We woke up this morning sailing into the mouth of Glacier Bay National Park. A surreal place made even more mysterious by the fog and suspended clouds and bits of glacier ice. You can only visit this magical place by water. It was cool, calm and so quiet.
The visitor’s center is like no other national park’s. It’s the only one where the rangers have to come to you in a pilot boat and board via a ship’s ladder. They joined us at 7 am along with a very interesting and informative member of the Tlingit tribe who grew up in the area. They brought literature and narrated and lectured during the course of the trip. We were glad we already experienced the Mendenhall glacier at Juneau so we had some basic understanding of how this place was (and is still being) formed.
We dressed in layers and stayed on deck almost the entire day. How could you turn your eyes away from this. We were rewarded by the clouds lifting and exposing the blue of the sky, imitating the blue of the glaciers. Ahead was the ice field feeding the Grand Pacific glacier.
At the very top of the bay was the castle and spire-like Margerie Glacier. The ship stopped and drifted closer and in a circle for over an hour so everyone could be filled by this once-in-a-lifetime spectacle. The glacier terminus is the height of a 25-story building. Visual spacial reference is null and void here.
I’m the lucky one to capture one of several “calvings” we saw during our stay. Large chunks of ice fall from the face with a cracking and thundering louder than a lightning storm.

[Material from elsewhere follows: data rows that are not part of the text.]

(** In an invertible matrix whose first row vanishes off the diagonal,
    the first row of the inverse vanishes off the diagonal too. *)
Lemma invmx_row0 (A : 'M[F]_(MAXREF'.+1)) :
  A \in unitmx -> (forall k, k != 0 -> A 0 k = 0) ->
  forall k, k != 0 -> invmx A 0 k = 0.
Proof.
move=> Aunit A0 k k0.
have rowA : row 0 A = A 0 0 *: delta_mx 0 0.
  apply/rowP => j; rewrite !mxE eqxx /=; case: (altP (j =P 0)) => [->|/A0 ->].
    by rewrite mulr1.
  by rewrite mulr0.
have: row 0 (A *m invmx A) = delta_mx 0 0 by rewrite mulmxV // row1.
rewrite row_mul rowA -scalemxAl -rowE => eq_row.
have := congr1 (fun B : 'rV[F]_(MAXREF'.+1) => B 0 0) eq_row.
have := congr1 (fun B : 'rV[F]_(MAXREF'.+1) => B 0 k) eq_row.
rewrite !mxE !eqxx /= (negPf k0) => /eqP; rewrite mulf_eq0 => /orP[/eqP -> |/eqP //].
by rewrite mul0r => /eqP; rewrite eq_sym oner_eq0.
Qed.

Variables (n_ref : 'I_NZ -> nat) (ref_features : 'I_NZ -> 'M[F]_(MAXREF'.+1, D)).
Variables (sigma : F) (Kinv : 'I_NZ -> 'M[F]_(MAXREF'.+1)) (z : 'I_NZ).
Variable ref_values : 'M[F]_(NZ, MAXREF'.+1).

Hypothesis Kinv_ok : _get_Kinv ref_features sigma = Ok Kinv.
Hypothesis one_ref : n_ref z = 1%N.
Hypothesis pad_features : forall j, j != 0 -> row j (ref_features z) = 0.
Hypothesis pad_values : forall j, j != 0 -> ref_values z j = 0.

Lemma single_ref_mean : ref_mean_of n_ref ref_values z 0 = ref_values z 0.
Proof.
rewrite mxE one_ref divr1 big_ord_recl big1 ?addr0 // => j _.
exact: pad_values.
Qed.

Lemma single_ref_coefficient :
  gpr_coefficients Kinv ref_values (ref_mean_of n_ref ref_values) z 0 = 0.
Proof.
move: Kinv_ok; rewrite /_get_Kinv; case: ifP => // /forallP /(_ z) Kunit [KinvE].
rewrite /gpr_coefficients mxE mxE big1 // => k _.
rewrite [X in _ * X]mxE [X in _ * X]mxE [X in _ * X]mxE single_ref_mean.
case: (altP (k =P 0)) => [->|k0]; first by rewrite subrr mulr0.
rewrite -KinvE invmx_row0 ?mul0r // => j j0.
rewrite !mxE (negPf (_ : (0 : 'I_(MAXREF'.+1)) != j)) 1?eq_sym // mulr0n mulr0 addr0.
rewrite big1 ?expr0n // => d _.
by have /rowP /(_ d) := pad_features j0; rewrite !mxE => ->; rewrite mulr0.
Qed.

Lemma single_ref_prediction (N : nat) (mol_features : 'M[F]_(N, D))
  (zid : N.-tuple int) (a : 'I_N) :
  tnth zid a = Posz z ->
  _gpr n_ref ref_features mol_features (ref_mean_of n_ref ref_values)
       (gpr_coefficients Kinv ref_values (ref_mean_of n_ref ref_values)) zid a 0
  = ref_values z 0.
Proof.
move=> za; rewrite gprE za gpr_pointwise_species /gpr_value one_ref.
rewrite single_ref_mean big_mkcond big_ord_recl /= big1 //.
by rewrite mxE single_ref_coefficient mulr0 addr0 add0r.
Qed.

End SingleReference.

Section SingleReferenceModel.

Variables (NZ MAXREF' D : nat).


End SingleReferenceModel.

(** ** Units *)

Lemma decimal_fold_gt0 (ds : seq nat) (acc : F) :
  0 < acc -> 0 < foldl (fun acc d => acc * 10%:R + d%:R) acc ds.
Proof.
elim: ds acc => [|d ds IH] acc acc0 //=; apply: IH.
by rewrite ltr_wpDr ?ler0n // mulr_gt0 // ltr0n.
Qed.

Lemma decimal_gt0 (d : nat) (ds : seq nat) : (0 < d)%N -> 0 < decimal F (d :: ds).
Proof.
by move=> d0; rewrite /decimal /=; apply: decimal_fold_gt0; rewrite mul0r add0r ltr0n.
Qed.

Lemma ANGSTROM_TO_BOHR_gt0 : 0 < ANGSTROM_TO_BOHR.
Proof. by rewrite /ANGSTROM_TO_BOHR divr_gt0 ?exprn_gt0 ?ltr0n // decimal_gt0. Qed.

(** C7. Unit round trip: a position multiplied by [ANGSTROM_TO_BOHR], as
    [forward] does, and divided by the same constant is recovered
    exactly; the constant is the decimal [1.8897261258369282]. *)
Theorem angstrom_bohr_round_trip (n : nat) (xyz : 'M[F]_(n, 3)) (x : F) :
  [/\ x * ANGSTROM_TO_BOHR / ANGSTROM_TO_BOHR = x,
      map_mx (fun y => y / ANGSTROM_TO_BOHR) (to_bohr xyz) = xyz
    & ANGSTROM_TO_BOHR * 10%:R ^+ 16
      = decimal F [:: 1; 8; 8; 9; 7; 2; 6; 1; 2; 5; 8; 3; 6; 9; 2; 8; 2]%N].
Proof.
have c0 : ANGSTROM_TO_BOHR != 0 by rewrite lt0r_neq0 // ANGSTROM_TO_BOHR_gt0.
split; first by rewrite mulfK.
  by apply/matrixP => i k; rewrite !mxE mulfK.
by rewrite /ANGSTROM_TO_BOHR divfK // expf_neq0 // pnatr_eq0.
Qed.

(** ** The forward pass *)

Section ForwardTheory.

Variables (NZ MAXREF D : nat).
Implicit Types (self : EMLE NZ MAXREF D) (ani : ANI2xEMLE NZ MAXREF D).

(** The indices a tensor of size [n] accepts. *)
Lemma norm_indexP (n : nat) (z : int) :
  (norm_index n z : bool) = (- n%:Z <= z) && (z < n%:Z).
Proof.
case: z => k /=.
  have -> : - n%:Z <= Posz k by rewrite (@le_trans _ _ 0) // oppr_le0.
  by rewrite ltz_nat; case: ifP.
have -> : Negz k < n by rewrite NegzE (@lt_le_trans _ _ 0) // oppr_lt0.
by rewrite NegzE lerN2 lez_nat andbT; case: ifP.
Qed.

Lemma getitem_raises (T : Type) (d : T) (t : seq T) (n : nat) (zs : n.-tuple int) :
  (getitem d t zs = Raise IndexError)
  <-> exists2 z, z \in zs & ~~ ((- (size t)%:Z <= z) && (z < (size t)%:Z)).
Proof.
rewrite /getitem; case: ifPn => [/allP ok|/allPn[z z_in z_out]]; split=> //.
- by case=> z /ok; rewrite norm_indexP => ->.
- by move=> _; exists z => //; rewrite -norm_indexP.
Qed.

Lemma getitem_ok (T : Type) (d : T) (t : seq T) (n : nat) (zs : n.-tuple int) :
  all (fun z => norm_index (size t) z : bool) zs ->
  getitem d t zs
  = Ok [tuple of [seq nth d t (odflt 0%N (norm_index (size t) z)) | z <- zs]].
Proof. by rewrite /getitem => ->. Qed.

Lemma EMLE_init_species_map mode aev (p : params NZ MAXREF D) self :
  EMLE_init mode aev p = Ok self -> _species_map self = species_map.
Proof.
rewrite /EMLE_init; case: ifP => // _.
by case: (_get_Kinv _ _) => [Kinv|//] /=; case: mode => /= -[<-].
Qed.

(** The table [__init__] builds: H, C, N, O and S at their atomic numbers,
    [-1] everywhere else. *)
Lemma species_mapE :
  species_map
  = [:: Negz 0; 0%:Z; Negz 0; Negz 0; Negz 0; Negz 0; 1%:Z; 2%:Z; 3%:Z;
        Negz 0; Negz 0; Negz 0; Negz 0; Negz 0; Negz 0; Negz 0; 4%:Z].
Proof. by []. Qed.

(** The sentinel: an atomic number below 17 that is not a supported
    species is mapped to [-1]. *)
Lemma species_map_unsupported (k : nat) :
  (k < 17)%N -> k \notin species -> nth 0 species_map k = Negz 0.
Proof. by do 17!case: k => [|k] //. Qed.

It looks close enough to touch, but the ripples from the falling ice take an incredibly long time to reach our vantage point. We also hear booming from the interior of the glacier as ice collapses, forming crevasses.

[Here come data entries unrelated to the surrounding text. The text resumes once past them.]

(** * A shallow embedding of the vCard text codec (pipobscure/vcard)

    The TypeScript sources are transcribed function by function:
    [escape.ts] (escaping and parameter quoting), [generator.ts] (line
    folding, serialization, validation before writing and, in the same
    file, the tolerant parser with its quoted-printable decoder) and
    [property.ts] (the base class of the properties with its accessors,
    the structured values of ADR, ORG, N, GENDER and CLIENTPIDMAP, and the
    date-and-or-time values).

    A JavaScript string is the list of its UTF-16 code units.  A regular
    expression is the scan it performs.  A function that pushes warnings
    returns the extended list; a function that throws returns a sum.  The
    case mappings of the platform and the typed constructors of the
    properties are parameters of the parser.

    The first part is the model, the second the vocabulary of the
    statements, the third the properties, one module per component. *)

From Stdlib Require Import String Ascii.
From Stdlib Require Import ZArith List Bool Lia DecimalString DecimalPos.
From Stdlib Require Import Permutation Sorted.
Import ListNotations.
Open Scope Z_scope.

(** ** JavaScript strings and the string primitives the sources use *)

Module JS.

Definition jsstring := list Z.

(** An ASCII literal as a JavaScript string. *)
Definition str (s : String.string) : jsstring :=
  map (fun a => Z.of_N (N_of_ascii a)) (String.list_ascii_of_string s).
Arguments str s%_string.

Definition bs : Z := 92.      (* backslash *)
Definition lf : Z := 10.      (* \n *)
Definition cr : Z := 13.      (* \r *)
Definition tab : Z := 9.
Definition sp : Z := 32.
Definition dq : Z := 34.      (* double quote *)
Definition comma : Z := 44.
Definition semi : Z := 59.
Definition colon : Z := 58.
Definition eqc : Z := 61.     (* = *)
Definition dash : Z := 45.
Definition dot : Z := 46.

Fixpoint eqs (a b : jsstring) : bool :=
  match a, b with
  | [], [] => true
  | x :: a', y :: b' => (x =? y) && eqs a' b'
  | _, _ => false
  end.

Definition len (s : jsstring) : Z := Z.of_nat (List.length s).

(** [s.replace(/c/g, r)] for a single code unit [c]. *)
Definition replaceChar (c : Z) (r : jsstring) (s : jsstring) : jsstring :=
  flat_map (fun x => if x =? c then r else [x]) s.

(** [s.replace(/ab/g, f)] for a regular expression that matches exactly two
    code units, [p] deciding the match: the scan goes left to right, a match
    consumes both units, anything else is copied one unit at a time. *)
Fixpoint replace2 (p : Z -> Z -> bool) (f : Z -> Z -> jsstring)
         (s : jsstring) : jsstring :=
  match s with
  | [] => []
  | c :: t =>
      match t with
      | d :: t' => if p c d then f c d ++ replace2 p f t'
                   else c :: replace2 p f t
      | [] => [c]
      end
  end.

Fixpoint startsWith (s p : jsstring) : bool :=
  match p, s with
  | [], _ => true
  | x :: p', y :: s' => (x =? y) && startsWith s' p'
  | _ :: _, [] => false
  end.

Definition endsWith (s p : jsstring) : bool := startsWith (rev s) (rev p).

(** [s.slice(a, b)], negative indices counting from the end. *)
Definition sliceIndex (n i : Z) : Z :=
  if i <? 0 then Z.max (n + i) 0 else Z.min i n.

Definition slice (s : jsstring) (a b : Z) : jsstring :=
  let from := sliceIndex (len s) a in
  let to := sliceIndex (len s) b in
  firstn (Z.to_nat (to - from)) (skipn (Z.to_nat from) s).

(** [s.slice(a)]. *)
Definition sliceFrom (s : jsstring) (a : Z) : jsstring :=
  skipn (Z.to_nat (sliceIndex (len s) a)) s.

(** [parts.join(sep)]. *)
Fixpoint join (sep : jsstring) (parts : list jsstring) : jsstring :=
  match parts with
  | [] => []
  | p :: rest =>
      match rest with
      | [] => p
      | _ :: _ => p ++ sep ++ join sep rest
      end
  end.

(** [s.split(c)] for a separator of one code unit; the empty string splits
    into one empty piece. *)
Fixpoint split (c : Z) (s : jsstring) : list jsstring :=
  match s with
  | [] => [[]]
  | x :: t =>
      if x =? c then [] :: split c t
      else match split c t with
           | h :: r => (x :: h) :: r
           | [] => [[x]]
           end
  end.

(** UTF-16 surrogates. *)
Definition isHighSurrogate (c : Z) : bool := (0xD800 <=? c) && (c <=? 0xDBFF).
Definition isLowSurrogate (c : Z) : bool := (0xDC00 <=? c) && (c <=? 0xDFFF).

(** [s.codePointAt(i)], on the suffix [c :: t] of [s] that starts at [i]. *)
Definition codePointAt (c : Z) (t : jsstring) : Z :=
  match t with
  | d :: _ =>
      if isHighSurrogate c && isLowSurrogate d
      then 0x10000 + (c - 0xD800) * 0x400 + (d - 0xDC00)
      else c
  | [] => c
  end.

(** [Buffer.byteLength(s, 'utf8')]: a surrogate pair takes four octets, a
    lone surrogate the three of U+FFFD. *)
Fixpoint byteLength (s : jsstring) : Z :=
  match s with
  | [] => 0
  | c :: t =>
      let one := if c <=? 0x7f then 1 else if c <=? 0x7ff then 2 else 3 in
      match t with
      | d :: t' =>
          if isHighSurrogate c && isLowSurrogate d then 4 + byteLength t'
          else one + byteLength t
      | [] => one
      end
  end.

(** The white space of [\s], [trim] and [parseInt]: ECMAScript's WhiteSpace
    and LineTerminator code units. *)
Definition isWhiteSpace (c : Z) : bool :=
  ((9 <=? c) && (c <=? 13)) || (c =? 32) || (c =? 0xA0) || (c =? 0x1680)
  || ((0x2000 <=? c) && (c <=? 0x200A)) || (c =? 0x2028) || (c =? 0x2029)
  || (c =? 0x202F) || (c =? 0x205F) || (c =? 0x3000) || (c =? 0xFEFF).

Fixpoint trimStart (s : jsstring) : jsstring :=
  match s with
  | c :: t => if isWhiteSpace c then trimStart t else s
  | [] => []
  end.

Definition trim (s : jsstring) : jsstring :=
  rev (trimStart (rev (trimStart s))).

(** [s.indexOf(c)] for one code unit, counting from [i]; -1 when absent. *)
Fixpoint indexOfFrom (c : Z) (s : jsstring) (i : Z) : Z :=
  match s with
  | [] => -1
  | x :: t => if x =? c then i else indexOfFrom c t (i + 1)
  end.

Definition indexOf (s : jsstring) (c : Z) : Z := indexOfFrom c s 0.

From the surreal to the bizarre as stewards come around offering bowls of hot pea soup – apparently a Dutch (or Holland America) tradition while sailing Glacier Bar. It’s delicious, warming, and becomes an important part of the experience.
As we begin to sail back toward the entrance we make a hard right turn up the Johns Hopkins Inlet beyond Jaw Point and toward the immense Johns Hopkins Glacier. We don’t approach too close to avoid frightening a new crop of baby sea lions.

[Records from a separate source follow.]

(** C5, as the code has it.  A reply without the marker is relayed, never
    parsed.  When the reply holds an opening delimiter (the marker
    followed by a newline), the text that is decoded, and whose value is
    applied, is what follows the first opening delimiter, cut at the next
    opening delimiter if there is one and then at the first closing fence
    if there is one.  For a reply [prelude ```json\n payload \n``` postlude]
    in which no opening delimiter starts before the one that ends the
    prelude, none starts again before the end of the closing fence, and no
    closing fence starts inside the payload, that text is exactly the
    payload. *)
Theorem extraction_between_fences
    (env : Env) (message : Message) (s : Session)
    (convs : gmap Z Session) (tr : list event) :
  let uid := author_id message in
  let history := messages s ++ [mkTurn user (message_content message)] in
  let reply := completion env history in
  let tr1 := (tr ++ [(Typing, None)]) ++ [(ChatCompletion history, None)] in
  let told guild := tr1 ++ [(ChannelSend (rebuilding_notice guild), None)] in
  let convs2 :=
    <[uid := mkSession (history ++ [mkTurn assistant reply]) (guild_id s)]> convs in
  let parses guild text :=
    run (on_message env message) (mkState convs tr) =
    try_except (decode_and_apply env guild text ;;; del_session uid)
      (fun _ => Some (apologize env uid)) (mkState convs2 (told guild)) in
  author_is_bot message = false ->
  in_dm message = true ->
  convs !! uid = Some s ->
  oracle env tr Typing = None ->
  oracle env (tr ++ [(Typing, None)]) (ChatCompletion history) = None ->
  (Str.contains fence_marker reply = false ->
   oracle env tr1 (ChannelSend reply) = None ->
   run (on_message env message) (mkState convs tr) =
   (Ok tt, mkState convs2 (tr1 ++ [(ChannelSend reply, None)])))
  /\
  (forall (guild : Guild) (pre rest : string),
     get_guild env (guild_id s) = Some guild ->
     oracle env tr1 (ChannelSend (rebuilding_notice guild)) = None ->
     Str.cut open_fence reply = Some (pre, rest) ->
     Str.contains fence_marker reply = true /\
     parses guild (before close_fence (before open_fence rest)))
  /\
  (forall (guild : Guild) (prelude payload postlude : string),
     get_guild env (guild_id s) = Some guild ->
     oracle env tr1 (ChannelSend (rebuilding_notice guild)) = None ->
     reply = prelude +:+ open_fence +:+ payload +:+ close_fence +:+ postlude ->
     Str.contains open_fence (prelude +:+ fence_marker) = false ->
     opens_from (String.length (payload +:+ close_fence))
       (payload +:+ close_fence +:+ postlude) = true ->
     Str.contains close_fence (payload +:+ nl +:+ "``") = false ->
     Str.contains fence_marker reply = true /\
     between_fences reply = Some payload /\
     parses guild payload).
Proof.
  intros uid history reply tr1 told convs2 parses Hbot Hdm Hs Hty Hchat.
  split; [|split].
  - intros Hmark Hsend.
    now apply (reply_without_marker_relayed env message s convs tr).
  - intros guild pre rest Hg Hreb Hcut. split.
    + exact (marker_of_opening _ _ _ Hcut).
    + now apply (on_message_parses env message s guild convs tr pre rest).
  - intros guild prelude payload postlude Hg Hreb Hshape H1 H2 H3.
    assert (Hcut := shape_cut prelude payload postlude H1). rewrite <- Hshape in Hcut.
    split; [exact (marker_of_opening _ _ _ Hcut)|]. split.
    + unfold between_fences. rewrite Hcut.
      change close_fence with ((nl +:+ "``") +:+ "`").
      now rewrite (cut_first (nl +:+ "``") "`" payload postlude H3).
    + unfold parses. rewrite <- (shape_payload payload postlude H2 H3).
      now apply (on_message_parses env message s guild convs tr prelude).
Qed.

Lemma extraction_between_fences_witness :
  let env := Sample.world Sample3.two_blocks Sample.quiet in
  Str.contains fence_marker Sample3.two_blocks = true /\
  between_fences Sample3.two_blocks = Some Sample3.nova_text /\
  run (on_message env Sample.message) (mkState Sample.sessions []) =
  try_except (decode_and_apply env Sample.guild Sample3.nova_text ;;; del_session 42)
    (fun _ => Some (apologize env 42))
    (mkState
       (<[42%Z := mkSession (Sample.history ++ [mkTurn assistant Sample3.two_blocks]) 7]>
          Sample.sessions)
       ((([] ++ [(Typing, None)]) ++ [(ChatCompletion Sample.history, None)])
          ++ [(ChannelSend (rebuilding_notice Sample.guild), None)])).
Proof.
  intros env.
  destruct (extraction_between_fences env Sample.message Sample.session Sample.sessions [])
    as (_ & _ & Hshape); try reflexivity.
  apply (Hshape Sample.guild Sample3.prelude Sample3.nova_text Sample3.postlude);
    reflexivity.
Defined.

(** That reply, run: the first block is decoded and applied, the second
    block in what follows is of no account. *)
Example two_blocks_run :
  let r := run (on_message (Sample.world Sample3.two_blocks Sample.quiet) Sample.message)
             (mkState Sample.sessions []) in
  Json.loads Sample3.nova_text = Ok Sample.nova /\
  calls (trace (snd r)) =
    [Typing; ChatCompletion Sample.history; ChannelSend (rebuilding_notice Sample.guild);
     GuildEdit (JString "Nova"); FetchChannels;
     ChannelDelete Sample.general; ChannelDelete Sample.lounge; RoleDelete Sample.mods;
     UserSend (success_message Sample.guild)].
Proof. split; reflexivity. Qed.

We also pass the Reid and Lamplugh Glaciers. Another ship is closer to them and it gives some perspective. The giant cruise ship up against the wall of ice looks like a tiny bathtub toy.
As the spectacular journey draws to a close we discover that Linda and Josh are celebrating their anniversary this very day. An anniversary never to be forgotten…by any of us. We toast the doubly special day with a beautiful bottle of champagne at dinner.
We sailed out into the Bay of Alaska for our last night aboard the Statendam. Early the next morning we would dock at Seward to begin the land (and some sea) part of our adventures.